During this day the battalion had been moved to the same spot upon which the laager was encamped: several pickets were furnished round the prisoners, and sentries placed on the roads leading in and out of the pass.
All the burghers paraded with their horses the next morning, so that those which were fit for use by the mounted troops might be taken, and others given in their place. An Artillery officer came down to select these horses, and from the way he went about the business, carefully examining each animal all round and passing his critical hand over fetlocks and back sinews, it was plain that he did not realise that he had about 1,200 horses to look through that morning. However, our time was precious, and we had plenty to do without meddling in other people's affairs, so the Artillery major was left to run his own show; it came to a climax a few hours afterwards, as we received orders to move before he had selected more than a few horses.
From that time on we were beset with people who either wanted another horse, or thought they saw their way to getting a better one. None of us had any peace; there was always someone who wished to exchange his horse for a better one, and on going down to the lines we were pretty certain to see several strangers "looking round," as they called it—but we soon knew what that meant. The Boer laager seemed to be considered a fair field for anyone to exploit, one officer going so far as to send his men down to take some of the Boers' blankets away from them!
A party of Basutos from across the border, which was only three or four miles away, came over to pay their respects to the General; they were a chief and his interpreter and a retinue of sorts. A more motley crew has never been seen; they were all mounted on ponies; the chief was an enormously fat young man, bursting out of a slate coloured tweed suit, and wearing a black pot hat; the interpreter was similarly rigged out in a suit of dittoes; but the retinue were equipped mostly with a simple tuft of feathers in their hair. Some of them had blankets, but, the day being close, they carried them strapped on to their saddles. Whilst the chief was making his salaams to the General the crowd of retainers strolled about, and eventually became such a nuisance that after the interview was concluded, the whole gang were requested to withdraw to their own territory.
The ammunition which could not be carried with us for want of the necessary transport was handed over to the Mounted Infantry and to our battalion to be destroyed. This was no easy matter, but some was burned and exploded, some buried, and a quantity thrown into the pools of water in the spruit.
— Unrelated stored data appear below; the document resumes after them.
Lemma sort_insert_Permutation (a : file_stats) (l : list file_stats) :
  Permutation (sort_insert a l) (a :: l).
Proof.
  induction l as [|b l IH]; simpl; [done|].
  destruct (comparator a b <=? 0)%Z; [done|].
  rewrite IH. apply perm_swap.
Qed.

Lemma sort_by_mtime_Permutation (l : list file_stats) :
  Permutation (sort_by_mtime l) l.
Proof.
  induction l as [|a l IH]; simpl; [done|].
  change (foldr sort_insert [] l) with (sort_by_mtime l).
  by rewrite sort_insert_Permutation, IH.
Qed.

Lemma sort_insert_sorted (a : file_stats) (l : list file_stats) :
  StronglySorted not_older l -> StronglySorted not_older (sort_insert a l).
Proof.
  induction 1 as [|b l Hl IH Hb]; simpl.
  - repeat constructor.
  - unfold comparator. destruct (Z.leb_spec (mtime b - mtime a) 0) as [Hle | Hgt].
    + constructor; [by constructor|]. constructor.
      * unfold not_older. lia.
      * eapply Forall_impl; [exact Hb|]. unfold not_older. intros x Hx. lia.
    + constructor; [exact IH|].
      rewrite sort_insert_Permutation. constructor; [|exact Hb].
      unfold not_older. lia.
Qed.

Lemma sort_insert_same_mtime (t : Z) (a : file_stats) (l : list file_stats) :
  List.filter (fun x => (mtime x =? t)%Z) (sort_insert a l)
  = List.filter (fun x => (mtime x =? t)%Z) (a :: l).
Proof.
  induction l as [|b l IH]; [done|].
  simpl sort_insert. unfold comparator.
  destruct (Z.leb_spec (mtime b - mtime a) 0) as [Hle | Hgt]; [done|].
  simpl in *. rewrite IH.
  destruct (Z.eqb_spec (mtime a) t), (Z.eqb_spec (mtime b) t); try done.
  lia.
Qed.

(** X8: the sort of line 138 rearranges the files from the most recently
    modified to the oldest, and keeps files modified at the same time in
    the order of the directory listing. *)
Theorem sort_by_mtime_sorts (l : list file_stats) :
  Permutation (sort_by_mtime l) l /\
  StronglySorted not_older (sort_by_mtime l) /\
  (forall t : Z,
     List.filter (fun x => (mtime x =? t)%Z) (sort_by_mtime l)
     = List.filter (fun x => (mtime x =? t)%Z) l).
Proof.
  split; [apply sort_by_mtime_Permutation|]. split.
  - induction l as [|a l IH]; simpl; [constructor|].
    by apply sort_insert_sorted.
  - intros t. induction l as [|a l IH]; [done|].
    simpl sort_by_mtime. rewrite sort_insert_same_mtime.
    simpl. change (foldr sort_insert [] l) with (sort_by_mtime l).
    by rewrite IH.
Qed.

(** The first file after the sort is one of the files, and none is more
    recent. *)
Lemma sort_by_mtime_head (l rest : list file_stats) (first : file_stats) :
  sort_by_mtime l = first :: rest ->
  In first l /\ forall x, In x l -> (mtime x <= mtime first)%Z.
Proof.
  intros Hsort.
  pose proof (sort_by_mtime_Permutation l) as Hperm.
  assert (Hsorted : StronglySorted not_older (sort_by_mtime l)).
  { induction l as [|a l' IH]; simpl; [constructor|].
    apply sort_insert_sorted.
    clear. induction l' as [|b l' IH]; simpl; [constructor|].
    by apply sort_insert_sorted. }
  rewrite Hsort in Hperm, Hsorted. split.
  - apply (Permutation_in first Hperm). by left.
  - intros x Hx. apply (Permutation_in x (Permutation_sym Hperm)) in Hx.
    apply StronglySorted_inv in Hsorted as [_ Hall].
    destruct Hx as [<- | Hx]; [lia|].
    rewrite List.Forall_forall in Hall. by apply Hall.
Qed.

End SortFacts.

(** ** One download attempt, case by case *)

Section DownloadCases.
Context `{RT : Runtime}.

Ltac step := cbv beta iota; cbn [outside console trace negb fst snd].

(** Reading the modification times: the first failure is thrown;
    otherwise every file gets its time. *)
Lemma map_M_stat_file_cases (outputDir : jsstring) (files : list jsstring)
    (w : world) :
  (exists (message g : jsstring),
     In g files /\
     statSync_mtime (path_join outputDir g) (outside w) = inl message /\
     map_M (stat_file outputDir) files w = (inl message, w)) \/
  (exists stats : list file_stats,
     map_M (stat_file outputDir) files w = (inr stats, w) /\
     Forall2 (fun f st =>
                name st = f /\ path st = path_join outputDir f /\
                statSync_mtime (path_join outputDir f) (outside w)
                  = inr (mtime st))
             files stats).
Proof.
  induction files as [|f files IH].
  - right. exists []. split; [done | constructor].
  - simpl. unfold bind. rewrite stat_file_run.
    destruct (statSync_mtime (path_join outputDir f) (outside w))
      as [message | t] eqn:Hstat.
    + left. exists message, f. split; [by left|]. by split.
    + destruct IH as [(message & g & Hg & Hs & ->) | (stats & -> & Hstats)].
      * left. exists message, g. split; [by right|]. by split.
      * right. eexists. split; [reflexivity|]. by constructor.
Qed.
(** * FantasyPros MCP server: a shallow embedding of [src/index.ts]

    The server is a thin adapter: a static tool registry, a dispatcher
    on the tool name, five handlers that each build one HTTP GET, and a
    catch block that turns HTTP failures into flagged results.

    The embedding follows the TypeScript text:
    - arguments are [any], so they are untyped JavaScript values
      ([JSValue]); destructuring, defaults, truthiness tests and
      template literals are the JavaScript ones;
    - [async] handlers live in a small monad [Async] that reads the
      outside world (the wall clock and how axios settles a request),
      may throw, and records every request it hands to [axios.get];
    - [JSON.stringify] belongs to the JavaScript runtime and is a
      parameter of the development. *)

From stdpp Require Import gmap strings list fin_maps pretty.

Set Warnings "-register-all".
Open Scope string_scope.

(** ** JavaScript values *)

(** The values of JSON, and [undefined].  [JNum z] is the number that
    the integer literal [z] denotes: [z] itself when it is a double (as
    every integer below 2^53 in magnitude is), the nearest double
    otherwise; fractions are outside the model.  An object is a finite
    map from its own property names to values. *)
Inductive JSValue : Type :=
  | JUndefined
  | JNull
  | JBool (b : bool)
  | JNum (z : Z)
  | JStr (s : string)
  | JArr (l : list JSValue)
  | JObj (m : gmap string JSValue).

(** [ToBoolean]: what [if (v)], [!v] and [v || w] test. *)
Definition ToBoolean (v : JSValue) : bool :=
  match v with
  | JUndefined | JNull => false
  | JBool b => b
  | JNum z => negb (z =? 0)%Z
  | JStr s => negb (String.eqb s "")
  | JArr _ | JObj _ => true
  end.

(** ** Printing a number *)

(** The double nearest to the natural number [z], ties to the even
    mantissa; [None] past the largest double, where the number is
    [Infinity]. *)
Definition nearest_double (z : Z) : option Z :=
  let b := Z.log2 z in
  if (b <? 53)%Z then Some z else
  let sh := (b - 52)%Z in
  let q := Z.shiftr z sh in
  let r := (z - Z.shiftl q sh)%Z in
  let half := Z.shiftl 1 (sh - 1) in
  let q' :=
    if (half <? r)%Z || ((r =? half)%Z && Z.odd q) then (q + 1)%Z else q in
  let d := Z.shiftl q' sh in
  if (d <? 2 ^ 1024)%Z then Some d else None.
(** X18 at work: in the merge of tables a and t, the sixth call puts table
    a, after the fifth has merged it. *)
Lemma MergeCommits_writes_after_merge_witness :
  let calls := fst (Sample.merge ["a"; "t"] Sample.MergeTable_t_removed) in
  calls !! 5%nat = Some (CallPutTable "a")
  /\ (exists j, (j < 5)%nat /\ calls !! j = Some (CallMergeTable "a"))
  /\ exists tbl st, Sample.MergeTable_t_removed tt tt "a" = Ok (Some tbl, st).
Proof.
  split; [reflexivity|].
  apply (MergeCommits_writes_after_merge unit unit Sample.Root unit unit
           Sample.Root Z string
           (fun _ : unit => tt) Sample.NewMerger Sample.GetRootValue
           (Sample.UnionTableNames ["a"; "t"]) Sample.MergeTable_t_removed
           Sample.PutTable Sample.HasTable Sample.RemoveTables
           tt tt Sample.cm1 Sample.cm2 tt 5 "a" eq_refl).
  reflexivity.
Defined.

(** X15 at work: the staged root of the environment cannot be listed; the
    error comes back with three nil lists. *)
Lemma GetTablesInConflict_all_or_nothing_witness :
  let res := snd (SampleEnv.conflicts SampleEnv.bad_staged) in
  err res = Some "unreadable"
  /\ workingInConflict res = None /\ stagedInConflict res = None
  /\ headInConflict res = None.
Proof.
  split; [reflexivity|].
  destruct (GetTablesInConflict_all_or_nothing unit SampleEnv.Env
              (list string) string
              SampleEnv.HeadRoot SampleEnv.StagedRoot SampleEnv.WorkingRoot
              SampleEnv.TablesInConflict tt SampleEnv.bad_staged)
    as [[_ H]|[H _]]; [exact H|discriminate H].
Defined.


(** X17 at work: with a working root of one table, the differences of the
    two documents are those [NewDocDiffs] makes of that root. *)
Lemma GetDocsInConflict_calls_NewDocDiffs_last_witness :
  SampleEnv.docs SampleEnv.no_staged
  = ([CallGetAllValidDocDetails; CallRoot Working; CallNewDocDiffs],
     SampleEnv.NewDocDiffs tt SampleEnv.no_staged (Some ["t"]) None
       ["LICENSE.md"; "README.md"]).
Proof.
  destruct (GetDocsInConflict_calls_NewDocDiffs_last unit SampleEnv.Env
              (list string) (list string) (list (string * nat)) string
              SampleEnv.WorkingRoot SampleEnv.GetAllValidDocDetails
              SampleEnv.NewDocDiffs tt SampleEnv.no_staged)
    as [(d & w & [= <-] & [= <-] & Hrun)|(e & H & _)].
  - exact Hrun.
  - discriminate H.
Defined.
(** * Student management backend: a shallow embedding of [backend/server.py]

    The server is a FastAPI application over two MongoDB collections
    ([db.users], [db.students]).  Handlers are embedded as computations in a
    state-and-exception monad over a [World] that holds the two collections
    and the sources the code reads from its environment: the wall clock
    ([datetime.now]), the [uuid4] generator, the bcrypt salt generator, the
    signing secret and the [EmailStr] validator.

    Modelling conventions.
    - A MongoDB document and a Python [dict] are finite maps from field names
      to [value]s.  The [_id] field that the store adds on insertion is left
      out: every read in the source either projects it away or only tests the
      result for presence.
    - Instants are integers, microseconds since the epoch (the resolution of
      [datetime]).  The text produced by [datetime.isoformat] is represented
      by the instant it denotes ([VIsoStr]); a bcrypt digest by the salt and
      password it was computed from ([VBcrypt]); a signed token by its claims
      and the key that signed it ([Signed]).  Plain text is [VStr]: a
      [string] is the sequence of the bytes of the text in UTF-8.
    - The libraries the handlers call ([jwt], [passlib], [pydantic], the
      store's query language) are modelled to the extent the handlers use
      them; what is left out is said at the definition. *)

From stdpp Require Import gmap strings list.
From Stdlib Require Import ZArith Ascii.

Open Scope string_scope.
Open Scope Z_scope.

(** ** Values and documents *)

Inductive value : Type :=
| VNone
| VStr (s : string)
| VInt (z : Z)
| VDatetime (t : Z)
| VIsoStr (t : Z)
| VBcrypt (salt pw : string).

#[global] Instance value_eq_dec : EqDecision value.
Proof. solve_decision. Defined.

Abbreviation doc := (gmap string value).

(** [isinstance(v, str)] *)
Definition is_str (v : value) : bool :=
  match v with
  | VStr _ | VIsoStr _ | VBcrypt _ _ => true
  | _ => false
  end.

(** Truth value of a [find_one] result: [None] and the empty dict are falsy. *)
Definition truthy (o : option doc) : bool :=
  match o with
  | None => false
  | Some d => bool_decide (d ≠ ∅)
  end.

(** ** Outcomes and the handler monad *)

Inductive result (A : Type) : Type :=
| Ok (a : A)
| HTTPException (status_code : Z) (detail : string)
| Raised (exc : string)
| OutOfModel.

Arguments Ok {A} a.
Arguments HTTPException {A} status_code detail.
Arguments Raised {A} exc.
Arguments OutOfModel {A}.

(** Status line the framework sends for an outcome; an exception that no
    handler catches becomes a 500. *)
Definition status_of {A} (r : result A) : option Z :=
  match r with
  | Ok _ => Some 200
  | HTTPException c _ => Some c
  | Raised _ => Some 500
  | OutOfModel => None
  end.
Major Lean was very successful with five or six wagon loads of powder and ammunition which were given him to destroy; the powder was strewn broadcast over the ground, but the boxes of ammunition and the wheels and other woodwork of the wagons were piled, sandwich fashion, into a huge heap and set fire to just before leaving the camp. As the boxes burned the cartridges were exploded, and a terrific noise, like a general engagement or the last stage of the attack as practised at General's inspection, echoed and re-echoed among the hills for several hours. No doubt, a good many cartridges escaped destruction, but it was impossible in the time available to destroy the ammunition more thoroughly.
Amongst the Mauser ammunition which was given up in the bandoliers, there were many clips containing cartridges whose bullets were covered with bright green fat; this gave rise to the statement that the Boers had wilfully used poisoned bullets. This theory was regularly harped upon by some war correspondents in their letters, but a more disgraceful insinuation against our enemies never existed, nor one more erroneous from a musketry point of view.
It is quite plain to any unbiassed person that any grease which might be upon the bullet when it is placed in the chamber of the rifle would be completely wiped off during the passage of the tightly-fitting projectile through the barrel, from which it emerges as clean as when made, and bearing the marks of the grooving. Enquiries among the better class Boers regarding this rumour elicited the fact that many of them were in the habit of dipping the cartridges in fat prepared from bucks which they had killed, with a view to lubricating the chamber and barrel of the rifle: the buck fat, after exposure to the air, turned green; the Boers were much amused at the ridiculous conclusion at which these correspondents had arrived.